Print, exactly as they stand, the lines from the start of the listing to the line containing "From Stdlib Require", inclusive.
[Records for processing — start]
(* ===== verification/AppSidebar.v ===== *)
(** * [components/layout/AppSidebar.vue]: navigation and theme

    [route.path] is the router's current path; icons appear by name. *)

From stdpp Require Import base list gmap strings.
From Stdlib Require Import NArith ZArith Lia String SpecFloat.
From S2P Require Import Prelude JsString JsNum JsVal Json Prog State Storage Api Payload Catalog View Form Session.
Local Open Scope js_scope.

(** The component's state. *)
Record state := State_ {
  s_route : jsval
}.

Definition set_s_route (v : jsval) (r : state) : state :=
  {| s_route := v |}.


Definition nav_item (to label icon : string) : jsval :=
  VObj ["to" ~> VStr (js to); "label" ~> VStr (js label); "icon" ~> VStr (js icon)].

Definition nav_items : list jsval :=
  [nav_item "/" "Overview" "LayoutDashboard";
   nav_item "/infra" "Infrastructure" "Server";
   nav_item "/queues" "Queues" "Layers";
   nav_item "/groups" "Groups" "Users";
   nav_item "/publish" "Publish" "Send";
   nav_item "/enqueue" "Enqueue" "Plus";
   nav_item "/flows" "Flows" "Share2";
   nav_item "/schedules" "Schedules" "Clock";
   nav_item "/dlq" "DLQ" "TriangleAlert";
   nav_item "/http" "HTTP" "Globe";
   nav_item "/docs" "Docs" "BookOpen"].

Definition settingsItem : jsval := nav_item "/settings" "Settings" "Settings".

Definition theme_item (m : ThemeMode) (label icon : string) : jsval :=
  VObj ["id" ~> VStr (theme_name m); "label" ~> VStr (js label); "icon" ~> VStr (js icon)].

Definition themes : jsval :=
  VArr [theme_item TSystem "System" "Monitor"; theme_item TLight "Light" "Sun"; theme_item TDark "Dark" "Moon"].

(** The mode a theme button names. *)
Definition theme_of (id : jsval) : ThemeMode :=
  if strict_eq id (VStr (js "dark")) then TDark
  else if strict_eq id (VStr (js "light")) then TLight
  else TSystem.

(** [@click="setTheme(t.id)"] *)
Definition pick_theme (id : jsval) : vprog state unit := upd_page (setTheme (theme_of id)).

(** The state [setup] creates. *)
Definition setup : state :=
  {| s_route := VStr (js "/") |}.

Section handlers.
Context `{Platform}.

(** ** The template *)

Definition render (p : panel) (v : state) : E (list (vnode (panel * state))) :=
  el "Sidebar" [at_ "variant" "inset"; at_ "collapsible" "icon"] [
    el "SidebarHeader" [at_ "class" "gap-2 px-2 py-2"] [
      el "RouterLink" [
          at_ "to" "/";
          at_ "class" "flex items-center gap-2 overflow-hidden rounded-2xl px-1 py-0.5"] [
        el "span" [
            at_ "class" "flex size-8 shrink-0 items-center justify-center rounded-2xl bg-primary/10 ring-1 ring-primary/20"] [el "img" [bind_ "src" (e_str iconBrand); at_ "alt" ""; at_ "class" "size-5"] []];
        el "span" [
            at_ "class" "truncate text-sm font-semibold tracking-tight group-data-[collapsible=icon]:hidden"] [txt " betterMQ "]];
      el "CellSwitcher" [] []];
    el "SidebarContent" [] [
      el "SidebarGroup" [] [
        el "SidebarGroupLabel" [at_ "class" "text-xs tracking-widest uppercase"] [txt "Navigate"];
        el "SidebarGroupContent" [] [
          el "SidebarMenu" [] [
            v_for (Ok (VArr nav_items)) (fun item =>
              el "SidebarMenuItem" [bind_ "key" ((Ok item) @. "to")] [
                el "SidebarMenuButton" [
                    at_ "as-child" "";
                    bind_ "is-active" ((Ok (s_route v)) === ((Ok item) @. "to"));
                    bind_ "tooltip" ((Ok item) @. "label")] [
                  el "RouterLink" [bind_ "to" ((Ok item) @. "to")] [
                    el "component" [bind_ "is" ((Ok item) @. "icon")] [];
                    el "span" [] [interp ((Ok item) @. "label")]]]]);
            v_if (e_not (Ok (VBool (isExternalAuth (br p)))))
              (el "SidebarMenuItem" [] [
                el "SidebarMenuButton" [
                    at_ "as-child" "";
                    bind_ "is-active" ((Ok (s_route v)) === ((Ok settingsItem) @. "to"));
                    bind_ "tooltip" ((Ok settingsItem) @. "label")] [
                  el "RouterLink" [bind_ "to" ((Ok settingsItem) @. "to")] [
                    el "component" [bind_ "is" ((Ok settingsItem) @. "icon")] [];
                    el "span" [] [interp ((Ok settingsItem) @. "label")]]]])
              none]]]];
    el "SidebarFooter" [] [
      el "div" [
          at_ "class" "grid grid-cols-3 gap-0.5 rounded-2xl bg-muted p-1 group-data-[collapsible=icon]:hidden"] [
        v_for (Ok themes) (fun t =>
          el "button" [
              bind_ "key" ((Ok t) @. "id");
              at_ "type" "button";
              bind_ "class" (e_class [ #"flex h-7 items-center justify-center gap-1 rounded-xl text-xs font-medium transition-colors"; e_if ((Ok (VStr (theme_name (themeMode (ses p))))) === ((Ok t) @. "id")) #"bg-background text-primary shadow-sm" #"text-muted-foreground hover:text-foreground"]);
              on_ "@click" (fun _ => w ← pure ((Ok t) @. "id"); pick_theme w)] [
            el "component" [bind_ "is" ((Ok t) @. "icon"); at_ "class" "size-3.5"] [];
            txt " ";
            interp ((Ok t) @. "label")])]];
    el "SidebarRail" [] []].
End handlers.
[Records for processing — finish]
Answer for the task.
(* ===== verification/AppSidebar.v ===== *)
(** * [components/layout/AppSidebar.vue]: navigation and theme

    [route.path] is the router's current path; icons appear by name. *)

From stdpp Require Import base list gmap strings.
From Stdlib Require Import NArith ZArith Lia String SpecFloat.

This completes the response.